╭─ INPUT

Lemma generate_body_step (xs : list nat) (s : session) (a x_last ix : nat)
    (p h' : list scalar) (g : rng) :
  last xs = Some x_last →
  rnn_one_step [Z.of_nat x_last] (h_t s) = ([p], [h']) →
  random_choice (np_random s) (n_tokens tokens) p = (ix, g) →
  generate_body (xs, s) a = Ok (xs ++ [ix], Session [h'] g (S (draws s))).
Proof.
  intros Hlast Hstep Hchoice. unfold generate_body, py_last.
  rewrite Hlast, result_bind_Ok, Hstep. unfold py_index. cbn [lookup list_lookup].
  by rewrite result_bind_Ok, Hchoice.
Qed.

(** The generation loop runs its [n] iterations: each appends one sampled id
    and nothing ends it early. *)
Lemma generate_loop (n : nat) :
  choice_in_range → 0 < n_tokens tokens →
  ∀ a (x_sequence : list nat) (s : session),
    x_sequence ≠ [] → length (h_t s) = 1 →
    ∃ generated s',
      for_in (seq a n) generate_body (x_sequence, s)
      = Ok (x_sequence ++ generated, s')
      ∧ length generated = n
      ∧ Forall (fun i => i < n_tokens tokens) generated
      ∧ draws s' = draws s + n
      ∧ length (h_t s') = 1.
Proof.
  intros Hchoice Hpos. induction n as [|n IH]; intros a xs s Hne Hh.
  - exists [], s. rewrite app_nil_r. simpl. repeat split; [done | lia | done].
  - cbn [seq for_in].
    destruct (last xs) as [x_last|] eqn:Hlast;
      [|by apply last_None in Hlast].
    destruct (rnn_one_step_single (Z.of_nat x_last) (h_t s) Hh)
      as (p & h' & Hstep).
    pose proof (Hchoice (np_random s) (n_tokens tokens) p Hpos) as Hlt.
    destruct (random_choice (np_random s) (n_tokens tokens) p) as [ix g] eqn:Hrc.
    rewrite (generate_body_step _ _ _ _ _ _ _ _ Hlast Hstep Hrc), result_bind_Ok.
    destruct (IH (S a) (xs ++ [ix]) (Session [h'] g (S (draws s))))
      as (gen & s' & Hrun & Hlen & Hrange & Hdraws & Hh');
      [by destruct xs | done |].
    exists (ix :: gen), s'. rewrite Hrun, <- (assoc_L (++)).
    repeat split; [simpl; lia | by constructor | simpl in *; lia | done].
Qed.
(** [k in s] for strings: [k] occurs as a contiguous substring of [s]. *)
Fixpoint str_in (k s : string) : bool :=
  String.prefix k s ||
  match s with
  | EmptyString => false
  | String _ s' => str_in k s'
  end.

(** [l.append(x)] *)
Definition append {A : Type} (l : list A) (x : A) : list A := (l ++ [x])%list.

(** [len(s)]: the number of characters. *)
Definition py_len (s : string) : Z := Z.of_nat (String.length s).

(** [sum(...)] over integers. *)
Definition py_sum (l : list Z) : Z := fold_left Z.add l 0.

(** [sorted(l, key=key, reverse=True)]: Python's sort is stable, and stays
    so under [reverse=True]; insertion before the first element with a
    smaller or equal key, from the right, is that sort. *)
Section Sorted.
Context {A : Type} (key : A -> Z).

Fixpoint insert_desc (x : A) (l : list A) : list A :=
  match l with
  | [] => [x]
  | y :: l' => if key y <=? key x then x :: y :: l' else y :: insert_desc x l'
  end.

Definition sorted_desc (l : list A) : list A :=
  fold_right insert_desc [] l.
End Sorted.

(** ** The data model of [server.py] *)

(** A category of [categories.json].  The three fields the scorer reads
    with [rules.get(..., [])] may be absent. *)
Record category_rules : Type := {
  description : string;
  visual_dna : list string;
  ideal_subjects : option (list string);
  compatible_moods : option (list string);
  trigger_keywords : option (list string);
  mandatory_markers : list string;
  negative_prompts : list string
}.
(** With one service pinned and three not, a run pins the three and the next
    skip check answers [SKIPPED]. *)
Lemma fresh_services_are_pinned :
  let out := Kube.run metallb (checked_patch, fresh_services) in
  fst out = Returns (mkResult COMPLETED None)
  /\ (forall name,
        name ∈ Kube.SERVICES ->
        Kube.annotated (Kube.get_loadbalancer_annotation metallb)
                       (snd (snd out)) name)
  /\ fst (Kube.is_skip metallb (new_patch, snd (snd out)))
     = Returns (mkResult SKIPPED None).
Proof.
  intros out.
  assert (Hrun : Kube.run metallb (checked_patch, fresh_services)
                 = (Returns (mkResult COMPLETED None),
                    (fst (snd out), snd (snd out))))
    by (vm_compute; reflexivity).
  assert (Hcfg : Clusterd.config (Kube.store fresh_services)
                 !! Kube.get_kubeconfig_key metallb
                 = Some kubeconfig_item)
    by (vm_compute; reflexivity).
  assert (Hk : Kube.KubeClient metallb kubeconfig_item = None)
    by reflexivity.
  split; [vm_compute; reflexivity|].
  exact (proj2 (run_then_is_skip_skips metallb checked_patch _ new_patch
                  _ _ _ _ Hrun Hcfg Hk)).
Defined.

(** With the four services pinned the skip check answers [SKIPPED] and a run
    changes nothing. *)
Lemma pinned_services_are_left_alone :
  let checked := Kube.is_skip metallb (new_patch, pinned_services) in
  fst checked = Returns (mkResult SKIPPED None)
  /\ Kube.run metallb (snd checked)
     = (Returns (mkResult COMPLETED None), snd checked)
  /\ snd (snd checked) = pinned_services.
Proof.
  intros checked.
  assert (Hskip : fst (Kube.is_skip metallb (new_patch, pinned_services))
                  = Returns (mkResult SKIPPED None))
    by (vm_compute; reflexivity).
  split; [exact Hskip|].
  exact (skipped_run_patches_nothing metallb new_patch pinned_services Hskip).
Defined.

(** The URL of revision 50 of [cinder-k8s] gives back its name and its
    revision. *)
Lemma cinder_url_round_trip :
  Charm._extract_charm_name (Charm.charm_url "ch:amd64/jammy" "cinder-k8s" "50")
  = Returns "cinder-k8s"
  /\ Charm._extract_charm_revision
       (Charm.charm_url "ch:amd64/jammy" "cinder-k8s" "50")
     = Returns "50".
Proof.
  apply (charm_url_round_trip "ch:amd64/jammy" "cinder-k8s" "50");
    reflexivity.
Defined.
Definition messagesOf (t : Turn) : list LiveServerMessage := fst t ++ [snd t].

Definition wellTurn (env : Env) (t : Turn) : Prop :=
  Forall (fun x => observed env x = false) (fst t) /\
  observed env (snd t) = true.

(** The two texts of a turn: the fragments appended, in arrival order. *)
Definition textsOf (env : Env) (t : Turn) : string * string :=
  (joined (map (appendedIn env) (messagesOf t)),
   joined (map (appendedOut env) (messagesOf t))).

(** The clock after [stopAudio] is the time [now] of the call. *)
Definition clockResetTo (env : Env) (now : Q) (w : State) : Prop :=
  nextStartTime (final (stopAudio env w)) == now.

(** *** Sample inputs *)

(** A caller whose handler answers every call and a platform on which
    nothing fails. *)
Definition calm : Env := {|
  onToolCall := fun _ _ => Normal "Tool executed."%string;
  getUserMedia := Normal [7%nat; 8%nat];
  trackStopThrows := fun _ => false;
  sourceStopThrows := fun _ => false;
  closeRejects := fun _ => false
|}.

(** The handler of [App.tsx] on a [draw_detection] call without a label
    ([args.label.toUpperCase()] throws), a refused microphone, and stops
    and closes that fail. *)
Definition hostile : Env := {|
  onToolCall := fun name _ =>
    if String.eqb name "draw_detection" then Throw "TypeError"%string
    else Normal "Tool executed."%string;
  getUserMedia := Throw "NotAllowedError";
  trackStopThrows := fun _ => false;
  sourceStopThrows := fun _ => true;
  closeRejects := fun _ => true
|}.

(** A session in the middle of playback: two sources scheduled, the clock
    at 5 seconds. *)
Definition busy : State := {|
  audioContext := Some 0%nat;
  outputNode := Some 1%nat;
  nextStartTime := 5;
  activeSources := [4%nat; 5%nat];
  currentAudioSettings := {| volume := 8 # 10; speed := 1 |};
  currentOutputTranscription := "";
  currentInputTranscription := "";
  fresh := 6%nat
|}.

╰─

WHAT TO DO
Where does the word "three" appear in the records above? Return every line that holds it.

THE COMPLETED TASK
(** A category of [categories.json].  The three fields the scorer reads
(** With one service pinned and three not, a run pins the three and the next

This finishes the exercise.